# the Yao vs. Shaq 5 thread



## TDUBB (Mar 4, 2003)

*the Yao vs. Shaq 5 GAME THREAD*

Shaq is gonna do everything he can to smash this guy. It's gonna be a test for Yao. Also, the Lakers might take this they've been looking pretty scary these past few weeks.


----------



## Kyakko (Aug 14, 2002)

I look forward to seeing this. I wonder if the laker's are going to guard Yao one on one. He's so far proved that ANY team that does gets squashed. He just can't handle the double team as well, so I wonder if it's going to be an insult to Shaq's pride if Jackson gets someone else to help daddy for a double team.

Any predictions?


----------



## Alibaba (Feb 17, 2003)

If the Lakers DON'T double Yao, it will be at the very least a close game...since it's tough even for Shaq to guard Yao 1v1.

Of course, the Rockets will zone on Shaq or bring in the double team, so it will also depend on the perimeter shooting. 

I have a feeling that Shaq will play Yao man to man, so as to stop any whining after the game. Shaq will of course be extremely aggresive and it'll be interesting to see how much physical play the refs will allow.


----------



## Damian Necronamous (Jun 10, 2002)

Yeah, the Lakers look really scary....."losing to the Hawks and losing to the Kings at home without Jackson, Webber and Miller" kind of scary.

Lakers get thrashed by 10-20...Yao dominates a lazy Shaq.


----------



## The_Franchise (Mar 30, 2003)

> Originally posted by <b>Damian Necronamous</b>!
> Yeah, the Lakers look really scary....."losing to the Hawks and losing to the Kings at home without Jackson, Webber and Miller" kind of scary.
> 
> Lakers get thrashed by 10-20...Yao dominates a lazy Shaq.
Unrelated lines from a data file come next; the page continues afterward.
(** C1, as the specification words it, fails: when the first part of the
    response is text and the image comes second, [compositeProductImage]
    raises its no-image error although scanning the parts finds an image. *)
Lemma first_inline_image_not_returned :
  ~ returnsFirstInlineImage (CompositeProductImage pngFile studioWhite false R16_9)
      (answeringWorld textThenImage) textThenImage.
Proof.
  intros [H _]. specialize (H "iVBORw0KGgo=" eq_refl).
  vm_compute in H. discriminate H.
Qed.

(** What the code does on that response. *)
Example composite_on_textThenImage :
  outcome (GeminiService.compositeProductImage pngFile studioWhite false R16_9)
          (answeringWorld textThenImage)
  = Throw (JsError "No image data received from API.") /\
  firstInlineImage (firstCandidateParts textThenImage) = Some "iVBORw0KGgo=".
Proof. split; vm_compute; reflexivity. Qed.

(** C6.  Called with [copyProductStyle], [copyBackgroundStyle] and
    [isTransparent] all false, [copyProductStyle] fails with the
    invalid-selection error (unwrapped) and has started no effect: no file
    has been read for encoding and no request has been sent. *)
Theorem copyProductStyle_invalid_selection (w : World) (sourceImages : list File.t)
  (targetImage : File.t) (options : GeminiService.CopyStyleOptions.t) :
  GeminiService.CopyStyleOptions.copyProductStyle options = false ->
  GeminiService.CopyStyleOptions.copyBackgroundStyle options = false ->
  GeminiService.CopyStyleOptions.isTransparent options = false ->
  outcome (GeminiService.copyProductStyle sourceImages targetImage options) w
  = Throw (JsError "At least one copy option or transparent background must be selected.") /\
  events (GeminiService.copyProductStyle sourceImages targetImage options) w = [].
Proof.
  intros H1 H2 H3. unfold outcome, events, GeminiService.copyProductStyle.
  rewrite H1, H2, H3. split; reflexivity.
Qed.
(** A step of [CanAttempt] or [RecordResult] spawns the handler exactly
    when it changes the state and a handler is installed, once, with the
    old and the new state; otherwise the log of notifications is as
    before. *)
Theorem handler_notified_once_per_transition (op : Op) (cb : CircuitBreaker) :
  notified (step op cb) =
    notified cb ++
    (if onStateChange cb && negb (CircuitState_eqb (state cb) (state (step op cb)))
     then [(state cb, state (step op cb))]
     else []) /\
  onStateChange (step op cb) = onStateChange cb.
Proof.
  destruct cb as [mf rt hr st f sc lf ha h nl].
  destruct op as [now | now [e|]]; destruct st;
    cbn [step CanAttempt RecordResult recordFailure recordSuccess state
         failures successCount halfOpenAttempts lastFailTime resetTimeout
         maxFailures halfOpenRequests set_failures set_lastFailTime
         set_successCount set_halfOpenAttempts snd];
    repeat match goal with
           | |- context [?a >? ?b] => destruct (a >? b)
           | |- context [?a >=? ?b] => destruct (a >=? b)
           | |- context [?a <? ?b] => destruct (a <? b)
           end;
    unfold transitionTo, transitionToLocked;
    cbn [state set_state CircuitState_eqb onStateChange set_successCount
         set_halfOpenAttempts set_failures];
    destruct h; cbn; rewrite ?List.app_nil_r; split; reflexivity.
Qed.

Lemma act_wellFormed (mf : Z) (rt : Time.Duration) (a : Action)
  (cb : CircuitBreaker) :
  wellFormed mf rt cb -> wellFormed mf rt (act a cb).
Proof.
  unfold wellFormed.
  destruct cb as [mf0 rt0 hr st f sc lf ha h nl].
  cbn [maxFailures resetTimeout halfOpenRequests successCount state
       halfOpenAttempts].
  intros (-> & -> & -> & -> & Hha).
  destruct a as [now | now [e|] | | ]; destruct st;
    try (destruct Hha as [-> | ->]);
    try subst ha;
    unfold act, CanAttempt, RecordResult, recordFailure, recordSuccess,
      Reset, SetStateChangeHandler, transitionTo, transitionToLocked;
    cbn;
    repeat match goal with
           | |- context [if ?c then _ else _] => destruct c; cbn
           end;
    repeat split; auto.
Qed.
The Rockets beat those same Hawks in triple overtime... plus you guys didn't have Kobe. I think the Lakers could come out hard after an embarassing loss. The Rockets are also coming off one of their worst games of the season, a 97-80 loss to the Sonics.


----------



## Yao Mania (Aug 4, 2003)

As usual, I'd love to see Yao pick up another 20-10 game, but I think Shaq's gonna try to make a statement tonight, esp. after last night's embarassing lost. But then again I made the same prediction for Shaq v.s. Yao IV too. If Yao does outplay Shaq again this game, it's gonna be huge....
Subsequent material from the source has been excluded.